HP makes the gastric mucosa sensitive to acid and other aggressive factors by weakening the mucus layer with both the toxins it secretes and some substances that occur after the immune response of the body against the bacteria (the response of the body’s immune system against the bacteria).
Since it is usually taken in childhood in developing countries, if gastritis is not treated, it causes a lifelong chronic inflammation of the gastric mucosa.
It has been shown that approximately 80% of our society, especially in the elderly population, is infected with this bacterium.
Although HP infection is considered to be one of the leading factors in ulcer formation, the absence of ulcers in all people infected with this bacterium and the detection of HP negative ulcers at an increasing rate in recent years suggest that other factors besides HP are effective in ulcer formation.

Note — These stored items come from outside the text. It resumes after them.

(* ===== verification/Interfaces.v ===== *)
(** * What the services expect of the repositories

    The parts of the [AppRepository] and [KeyValueStore] traits
    ([crates/argus-core/src/persistence/traits.rs]) the engine's services use,
    as classes of operations, each with the class of laws its clients rely on:
    an abstract view of the store and the effect of each operation on it, a
    failing operation leaving the view as it was.  [Store.v] gives the
    instances. *)
From S2P Require Import Prelude Models MonitorMatch.

(** ** The progress of a network *)

Class BlockStateRepository (S : Type) := {
  get_last_processed_block : NetworkId → eff S PersistenceError (option Z);
  set_last_processed_block : NetworkId → Z → eff S PersistenceError unit
}.

Class BlockStateLaws (S : Type) `{BlockStateRepository S} := {
  last_block : S → NetworkId → option Z;
  get_last_block_view n s r s' :
    get_last_processed_block n s = (r, s') →
    last_block s' = last_block s ∧ (∀ o, r = Ok o → o = last_block s n);
  set_last_block_view n b s r s' :
    set_last_processed_block n b s = (r, s') →
    match r with
    | Ok _ => last_block s' n = Some b ∧ ∀ n', n' ≠ n → last_block s' n' = last_block s n'
    | Err _ => last_block s' = last_block s
    end
}.

(** ** The outbox *)

Record OutboxItem := mkOutboxItem {
  oi_id : Z;
  oi_action_name : string;
  oi_payload : ActionPayload;
  oi_retries : Z
}.

Class OutboxRepository (S : Type) := {
  enqueue_outbox_batch : list (string * ActionPayload) → eff S PersistenceError unit;
  get_pending_outbox : Z → eff S PersistenceError (list OutboxItem);
  delete_outbox_items_batch : list Z → eff S PersistenceError unit;
  increment_outbox_retries : Z → eff S PersistenceError unit
}.

Section outbox_view.
Context `{DefaultHasher}.

Definition item_key (i : OutboxItem) : string := idempotency_key (oi_payload i).
Definition content (i : OutboxItem) : string * ActionPayload := (oi_action_name i, oi_payload i).

(** Enqueuing one item: dropped when its idempotency key is already there. *)
Definition insert_new (acc : list (string * ActionPayload)) (it : string * ActionPayload)
    : list (string * ActionPayload) :=
  if decide (idempotency_key it.2 ∈ (λ p, idempotency_key p.2) <$> acc) then acc else acc ++ [it].

(** A retry counted for the item [id]. *)
Definition retried (id : Z) (i : OutboxItem) : OutboxItem :=
  if decide (oi_id i = id)
  then mkOutboxItem (oi_id i) (oi_action_name i) (oi_payload i) (oi_retries i + 1)
  else i.
End outbox_view.

Section insert_new_lemmas.
Context `{DefaultHasher}.
Implicit Types (acc items : list (string * ActionPayload)).

Notation keys l := ((λ p, idempotency_key p.2) <$> l).

Lemma insert_new_prefix items acc : acc `prefix_of` foldl insert_new acc items.
Proof.
  revert acc. induction items as [|it items IH]; intros acc; cbn; [done|].
  etrans; [|apply IH]. unfold insert_new. case_decide; [done|]. by apply prefix_app_r.
Qed.

(** Every key given is there afterwards. *)
Lemma insert_new_keys items acc k :
  k ∈ keys (foldl insert_new acc items) ↔ k ∈ keys acc ∨ k ∈ keys items.
Proof.
  revert acc. induction items as [|it items IH]; intros acc; cbn; [set_solver|].
  rewrite IH. unfold insert_new. case_decide as Hd; [set_solver|].
  rewrite fmap_app. set_solver.
Qed.

Lemma insert_new_elem items acc p : p ∈ foldl insert_new acc items → p ∈ acc ∨ p ∈ items.
Proof.
  revert acc. induction items as [|it items IH]; intros acc; cbn; [tauto|].
  intros [Hp|Hp]%IH; [|set_solver]. revert Hp. unfold insert_new. case_decide; set_solver.
Qed.

Lemma insert_new_NoDup items acc : NoDup (keys acc) → NoDup (keys (foldl insert_new acc items)).
Proof.
  revert acc. induction items as [|it items IH]; intros acc Hnd; cbn; [done|]. apply IH.
  unfold insert_new. case_decide; [done|]. rewrite fmap_app. apply NoDup_app.
  split_and!; [done| |apply NoDup_singleton]. intros k Hk Hk'. cbn in Hk'. set_solver.
Qed.
End insert_new_lemmas.

(** The view is the list of the items in the order of their identifiers; the
    identifiers and the idempotency keys are distinct in every consistent store. *)
Class OutboxLaws (S : Type) `{DefaultHasher} `{OutboxRepository S} := {
  outbox : S → list OutboxItem;
  outbox_ok : S → Prop;
  outbox_ids s : outbox_ok s → NoDup (oi_id <$> outbox s);
  outbox_keys s : outbox_ok s → NoDup (item_key <$> outbox s);
  enqueue_view items s r s' :
    outbox_ok s → enqueue_outbox_batch items s = (r, s') →
    outbox_ok s' ∧
    match r with
    | Err _ => outbox s' = outbox s
    | Ok _ =>
        ∃ added, outbox s' = outbox s ++ added ∧ Forall (λ i, oi_retries i = 0%Z) added ∧
          content <$> outbox s' = foldl insert_new (content <$> outbox s) items
    end;
  pending_view limit s r s' :
    outbox_ok s → get_pending_outbox limit s = (r, s') →
    outbox_ok s' ∧ outbox s' = outbox s ∧
    (∀ l, r = Ok l → (0 ≤ limit)%Z → l = take (Z.to_nat limit) (outbox s));
  delete_view ids s r s' :
    outbox_ok s → delete_outbox_items_batch ids s = (r, s') →
    outbox_ok s' ∧
    outbox s' = match r with
                | Ok _ => filter (λ i, oi_id i ∉ ids) (outbox s)
                | Err _ => outbox s
                end;
  increment_view id s r s' :
    outbox_ok s → increment_outbox_retries id s = (r, s') →
    outbox_ok s' ∧
    outbox s' = match r with Ok _ => retried id <$> outbox s | Err _ => outbox s end
}.

(** ** JSON states *)

(** [serde_json::to_string] and [from_str] at a type. *)
Class Serde (T : Type) := {
  to_string : T → result string string;
  from_str : string → result string T
}.
(** What is written can be read back. *)
Class SerdeLaws (T : Type) `{Serde T} :=
  from_to_string (v : T) (s : string) : to_string v = Ok s → from_str s = Ok v.

Class KeyValueStore (S : Type) := {
  get_json_state : ∀ {T} `{Serde T}, string → eff S PersistenceError (option T);
  set_json_state : ∀ {T} `{Serde T}, string → T → eff S PersistenceError unit;
  get_all_json_states_by_prefix : ∀ {T} `{Serde T}, string → eff S PersistenceError (list (string * T))
}.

Today, diseases that are accepted to be caused by HP infection are seen in the figure. HP has been accepted among the 1st degree carcinogenic factors by the World Health Organization (WHO).
The presence of the bacterium in the stomach can be demonstrated by tests such as endoscopic biopsy, urea-breath testing, and searching for antibodies and antigens in blood and stool.
In patients who are found to have HP in the stomach, some special drug regimens are used to clear the bacteria from the stomach. The effectiveness of this treatment is around 80-85%.